As I said, in that paper, there are many side effects that are discussed, and I have summarised in this table for you, in the last slide of my presentation, I will quickly just mention a few of them. So, for instance, what is the approach to manage the occurrence of tics during treatment? So, we need to bear in mind that tics my co-occur with ADHD and may be independent, so the fact that we see an increase in tics does not necessarily mean that this is due – this is caused by medication. Tics are waxing and waning, so the recommendation is, rather than stopping the treatment for ADHD, if it is working well, is just to monitor the evolution of tics over a period of three months. And if, however, it is clear that the tics are induced by medication, then options are to reduce the dose or consider a change to alternative types of medications, such as guanfacine.

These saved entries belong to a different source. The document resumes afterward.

(* ===== verification/BTree.v ===== *)
(** [BTreeMap] with integer keys, as the list of its entries in the order of the
    keys: what the address and interrupt allocators and the device bus of the
    hypervisor iterate over. *)
From stdpp Require Import base numbers sets list sorting.
From S2P Require Import Prelude.

Section btree.
Context {A : Type}.
Implicit Types (m : list (Z * A)) (k : Z) (v : A).

Fixpoint bt_get k m : option A :=
  match m with
  | [] => None
  | (k', v) :: m => if decide (k' = k) then Some v else bt_get k m
  end.

(** An entry with the same key is replaced. *)
Fixpoint bt_insert k v m : list (Z * A) :=
  match m with
  | [] => [(k, v)]
  | (k', v') :: m' =>
    if decide (k < k')%Z then (k, v) :: m
    else if decide (k' = k) then (k, v) :: m'
    else (k', v') :: bt_insert k v m'
  end.

Fixpoint bt_remove k m : list (Z * A) :=
  match m with
  | [] => []
  | (k', v') :: m' => if decide (k' = k) then m' else (k', v') :: bt_remove k m'
  end.

(** [range(..=k).next_back()]: the entry with the largest key up to [k]. *)
Fixpoint bt_last_upto k m : option (Z * A) :=
  match m with
  | [] => None
  | (k', v') :: m' =>
    if decide (k' <= k)%Z then
      match bt_last_upto k m' with Some e => Some e | None => Some (k', v') end
    else None
  end.

(** Strictly ascending keys. *)
Definition bt_ok m : Prop := StronglySorted Z.lt m.*1.

Lemma bt_ok_nil : bt_ok [].
Proof. constructor. Qed.
Lemma bt_ok_cons k v m : bt_ok ((k, v) :: m) <-> (forall e, e ∈ m -> (k < e.1)%Z) /\ bt_ok m.
Proof.
  unfold bt_ok. cbn. split.
  - intros Hs. apply StronglySorted_inv in Hs as [Hs Hall]. split; [|done].
    intros e He. rewrite Forall_fmap, Forall_forall in Hall. by apply Hall.
  - intros [Hlt Hs]. constructor; [done|]. rewrite Forall_fmap, Forall_forall. exact Hlt.
Qed.

Lemma bt_get_elem k v m : bt_ok m -> bt_get k m = Some v <-> (k, v) ∈ m.
Proof.
  induction m as [|[k' v'] m IH]; [intros _; cbn; set_solver|].
  rewrite bt_ok_cons. intros [Hlt Hok]. specialize (IH Hok). cbn. rewrite elem_of_cons.
  case_decide as Hk.
  - subst. split; [intros [= ->]; by left|]. intros [[= ->]|Hin]; [done|].
    specialize (Hlt _ Hin). cbn in Hlt. lia.
  - rewrite IH. split; [by right|]. intros [[= -> ->]|?]; done.
Qed.

Lemma bt_get_None k m : bt_get k m = None <-> forall v, (k, v) ∉ m.
Proof.
  induction m as [|[k' v'] m IH]; cbn; [set_solver|]. case_decide as Hk.
  - subst. split; [done|]. intros Hno. destruct (Hno v'). by left.
  - rewrite IH. split; intros Hno v; [|specialize (Hno v)]; set_solver.
Qed.

Lemma elem_of_bt_insert k v m e :
  bt_ok m -> e ∈ bt_insert k v m <-> e = (k, v) \/ (e ∈ m /\ e.1 <> k).
Proof.
  induction m as [|[k' v'] m IH]; cbn; [set_solver|]. rewrite bt_ok_cons. intros [Hlt Hok].
  specialize (IH Hok). case_decide as H1; [|case_decide as H2].
  - rewrite !elem_of_cons. split; [|tauto]. intros [->|Hin]; [by left|right]. split; [done|].
    destruct Hin as [->|Hin]; cbn; [lia|]. specialize (Hlt e Hin). lia.
  - subst. rewrite !elem_of_cons. split.
    + intros [->|Hin]; [by left|]. right. split; [by right|]. specialize (Hlt e Hin). lia.
    + intros [->|[[->|Hin] Hne]]; [by left|done|by right].
  - rewrite !elem_of_cons, IH. split.
    + intros [->|[->|[? ?]]]; [right; split; [by left|done]|by left|right; split; [by right|done]].
    + intros [->|[[->|?] ?]]; [right; by left|by left|right; by right].
Qed.

Lemma bt_insert_ok k v m : bt_ok m -> bt_ok (bt_insert k v m).
Proof.
  induction m as [|[k' v'] m IH]; cbn; intros Hok; [apply bt_ok_cons; split; [set_solver|done]|].
  pose proof Hok as Hok0. apply bt_ok_cons in Hok as [Hlt Hok]. case_decide as H1; [|case_decide as H2].
  - apply bt_ok_cons. split; [|done]. intros e [->|Hin]%elem_of_cons; cbn; [lia|].
    specialize (Hlt e Hin). lia.
  - subst. by apply bt_ok_cons.
  - apply bt_ok_cons. split; [|by apply IH]. intros e He.
    apply (elem_of_bt_insert _ _ _ _ Hok) in He as [->|[He _]]; cbn; [lia|by apply Hlt].
Qed.

Lemma elem_of_bt_remove k m e : bt_ok m -> e ∈ bt_remove k m <-> e ∈ m /\ e.1 <> k.
Proof.
  induction m as [|[k' v'] m IH]; cbn; [set_solver|]. rewrite bt_ok_cons. intros [Hlt Hok].
  specialize (IH Hok). case_decide as Hk; rewrite !elem_of_cons.
  - subst. split; [|intros [[->|?] ?]; done]. intros Hin. split; [by right|]. specialize (Hlt e Hin). lia.
  - rewrite IH. split; [|tauto]. intros [->|?]; [split; [by left|done]|tauto].
Qed.

Lemma bt_remove_ok k m : bt_ok m -> bt_ok (bt_remove k m).
Proof.
  induction m as [|[k' v'] m IH]; cbn; [done|]. rewrite bt_ok_cons. intros [Hlt Hok].
  case_decide; [done|]. apply bt_ok_cons. split; [|by apply IH].
  intros e He. apply Hlt. by apply (elem_of_bt_remove k m e Hok) in He as [? _].
Qed.

Lemma bt_insert_perm k v m : bt_get k m = None -> bt_insert k v m ≡ₚ (k, v) :: m.
Proof.
  induction m as [|[k' v'] m IH]; cbn; [done|]. intros Hk. case_decide; [done|].
  case_decide; [done|]. rewrite (IH Hk). apply Permutation_swap.
Qed.
Lemma bt_remove_perm k v m : bt_get k m = Some v -> m ≡ₚ (k, v) :: bt_remove k m.
Proof.
  induction m as [|[k' v'] m IH]; cbn; [done|]. case_decide as Hk; [by intros [= ->]; subst|].
  intros Hv. rewrite (IH Hv) at 1. apply Permutation_swap.
Qed.

Lemma bt_last_upto_None k m :
  bt_ok m -> bt_last_upto k m = None -> forall e, e ∈ m -> (k < e.1)%Z.
Proof.
  destruct m as [|[k' v'] m]; cbn; [set_solver|]. rewrite bt_ok_cons. intros [Hlt _].
  case_decide as Hk; [by destruct (bt_last_upto k m)|]. intros _ e [->|He]%elem_of_cons; cbn; [lia|].
  specialize (Hlt e He). lia.
Qed.
Lemma bt_last_upto_Some k m k1 v1 :
  bt_ok m -> bt_last_upto k m = Some (k1, v1) <->
  (k1, v1) ∈ m /\ (k1 <= k)%Z /\ forall e, e ∈ m -> (e.1 <= k)%Z -> (e.1 <= k1)%Z.
Proof.
  revert k1 v1. induction m as [|[k' v'] m IH]; intros k1 v1; cbn; [set_solver|].
  rewrite bt_ok_cons. intros [Hlt Hok]. setoid_rewrite elem_of_cons. case_decide as Hk.
  - destruct (bt_last_upto k m) as [[k2 v2]|] eqn:Hl.
    + destruct (proj1 (IH k2 v2 Hok) eq_refl) as (Hin & Hle & Hmax). pose proof (Hlt _ Hin) as Hk2. cbn in Hk2. split.
      * intros [= <- <-]. split; [by right|]. split; [done|]. intros e [->|He] ?; [cbn; lia|auto].
      * intros ([[= -> ->]|Hin1] & Hle1 & Hmax1).
        { specialize (Hmax1 (k2, v2) (or_intror Hin) Hle). cbn in Hmax1. lia. }
        apply IH; eauto.
    + pose proof (bt_last_upto_None k m Hok Hl) as Hno.
      split; [intros [= <- <-]; split_and!; [by left|done|]; intros e [->|He] ?; [done|]; specialize (Hno e He); lia|].
      intros ([[= -> ->]|Hin1] & Hle1 & _); [done|]. specialize (Hno _ Hin1). cbn in Hno. lia.
  - split; [done|]. intros ([[= -> ->]|Hin] & Hle & _); [lia|]. specialize (Hlt _ Hin). cbn in Hlt. lia.
Qed.

End btree.

#[export] Hint Resolve bt_ok_nil bt_insert_ok bt_remove_ok : cube.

Seizure, if seizure are new or worsening, review ADHD medication and stop any medication that may contribute to seizure and reintroduce ADHD medication if it is unlikely that this is the cause of seizure. Psychotic symptoms, there has been a lot of concern, but there is no evidence that stimulants cause psychotic symptom. And actually, if there is an occurrence of psychotic event during treatment with stimulants, the recommendation is to stop the stimulant and in 95% of the cases, psychotic symptom will decrease, even without the use of an antipsychotic.
As I said, there is much more in that article, but, in the interests of time, I will stop here, and I hope you enjoyed this presentation on the “Practical Aspects of the Pharmacological Management of ADHD.” Thank you.